I stayed up all night. I was surprised by just how fast my heart continued to beat as I watched the coverage. I reasoned that a marathoner's heart beat might be similar, beating strongly and forcefully for hours on end. I made us leave around 5 am, coaxing my husband up and out, and we took our dog too. We headed north to Portsmouth just moments before the whole area was locked down. I felt wired, and frightened, and stunned.
When they found him, in that boat, I soon after fell asleep. I woke feeling terrible, as if hungover from stress. But I suppose we will all be feeling those symptoms for quite some time.

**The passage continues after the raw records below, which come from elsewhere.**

(** What an accepted review publishes, and why one is refused. *)
Lemma accept_rebase_spec s expected review :
  match accept_rebase s expected review with
  | (s', Err e) => s' = s ∧ ∃ error, e = Reported error ∧
      (error = RebaseError.RevisionConflict expected s.(PlanSession.revision) ∧
         expected ≠ s.(PlanSession.revision) ∨
       error = RebaseError.RevisionConflict review.(RebasePreview.source).(DraftDocument.revision)
         s.(PlanSession.revision) ∧
         review.(RebasePreview.source).(DraftDocument.revision) ≠ s.(PlanSession.revision) ∨
       error = RebaseError.SourceContextChanged ∧
         (review.(RebasePreview.source).(DraftDocument.session_id) ≠ s.(PlanSession.id) ∨
          review.(RebasePreview.source).(DraftDocument.baseline) ≠ s.(PlanSession.baseline) ∨
          review.(RebasePreview.source).(DraftDocument.draft) ≠ s.(PlanSession.draft)) ∨
       error = RebaseError.RevisionExhausted ∧ (u64_MAX <= s.(PlanSession.revision))%N)
  | (s', Ok next) =>
      expected = s.(PlanSession.revision) ∧
      next = (s.(PlanSession.revision) + 1)%N ∧ (next <= u64_MAX)%N ∧
      DraftDocument.mk (review.(RebasePreview.source).(DraftDocument.schema_version))
        s.(PlanSession.id) s.(PlanSession.revision) s.(PlanSession.baseline) s.(PlanSession.draft) =
        review.(RebasePreview.source) ∧
      s' = PlanSession.mk s.(PlanSession.id) next review.(RebasePreview.baseline)
             review.(RebasePreview.draft) review.(RebasePreview.preview)
             s.(PlanSession.history_limit) [] []
  end.
Proof.
  unfold accept_rebase, DraftRevision_next, u64_checked_add. cbn zeta.
  destruct review as [[version sid rev b d] b' d' p' cs], s as [id r base draft prev lim undo redo].
  cbn. case_bool_decide as H1; [eauto 10|]. case_bool_decide as H2; [eauto 10|].
  destruct (_ || _) eqn:H3.
  - rewrite !orb_true_iff, !bool_decide_eq_true in H3. split; [done|].
    eexists. split; [done|]. right. right. left. tauto.
  - rewrite !orb_false_iff, !bool_decide_eq_false in H3. destruct H3 as [[H3 H4] H5].
    apply dec_stable in H3, H4, H5. subst.
    destruct (N.leb_spec (r + 1) u64_MAX); cbn [ok_or]; [done|].
    split; [done|]. eexists. split; [done|]. do 3 right. split; [done|lia].
Qed.

Lemma accept_rebase_ok s expected review :
  session_ok json s → review_ok review → session_ok json (accept_rebase s expected review).1.
Proof.
  intros Hok [[Hne Hsrc Hwf Hops _ _] Hp Hu]. pose proof (accept_rebase_spec s expected review) as Hs.
  destruct (accept_rebase _ _ _) as [s' [next|e]]; [|by destruct Hs as [-> _]].
  destruct Hs as (_ & _ & Hmax & Heq & ->). rewrite <-Heq in Hops. cbn [DraftDocument.draft] in Hops.
  unfold session_drafts. simpl. split; simpl; try done; try lia.
  - intros d ->%list_elem_of_singleton. simpl. rewrite <-(Forall2_length _ _ _ Hops).
    apply (so_bound _ _ Hok). left.
  - intros d ->%list_elem_of_singleton. destruct Hwf. by split.
  - by destruct Hwf.
  - apply (so_id _ _ Hok).
Qed.
End rebase.

(** ** Saved drafts *)

Section documents.
Context (codec : Codec) (json : Serializers).

Record document_ok (doc : DraftDocument) (text : string) : Prop := {
  do_version : (1 <= doc.(DraftDocument.schema_version) <= DRAFT_SCHEMA_VERSION)%N;
  do_requests o : o ∈ doc.(DraftDocument.draft).(PlanDraft.operations) →
    (required_version o.(PlanOperation.request) <= doc.(DraftDocument.schema_version))%N;
  do_session : is_nil doc.(DraftDocument.session_id) = false;
  do_bound : length doc.(DraftDocument.draft).(PlanDraft.operations) ≤ MAX_DRAFT_OPERATIONS;
  do_text : encode codec doc = Some text;
  do_size : String.length text ≤ MAX_DRAFT_JSON_BYTES;
  do_draft : draft_wf doc.(DraftDocument.baseline) doc.(DraftDocument.draft);
  do_usable : is_ok (build_preview json doc.(DraftDocument.baseline) PlanDraft.default) = true }.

I told my students that this event would change them. I hope they know that this time, I am right. As a 15 year old, I was forever changed by 9/11 - in ways that words cannot measure or describe, even though during that day I was again at a safe distance under swaying trees. I reminded my students, as pupils of English, that duality can exist. You can feel both "Boston Strong" and also deeply saddened, angry, or afraid. Of course I realize that when I am stressing lessons to my students, I am often stressing it to myself. I suppose finding an emotion on which to pin one's sentiments would feel like a minor victory at this moment. I still do not know how to feel, or what, exactly, I am feeling. As we trade stories at the lunch table, or check our news feeds throughout these passing days, we are grieving together. My students were asked to journal and given an option of either journaling about their reaction to the Boston Marathon bombings or writing about someone they love in great detail. I couldn't help myself that afternoon as I flipped open the tattered composition notebooks. Did they feel as I did? Or were they unaware or unscathed? Did they all pick the second option?
One entry read, "My mother smells like cookies. And I love when she's right near me." Yes, me too, I thought. "Confused, shocked, panicked, and sad. That's how I felt, in that order," another entry said. And I just held those journals for a little while, dirty and a little tattered, and I thought, "Me too, me too."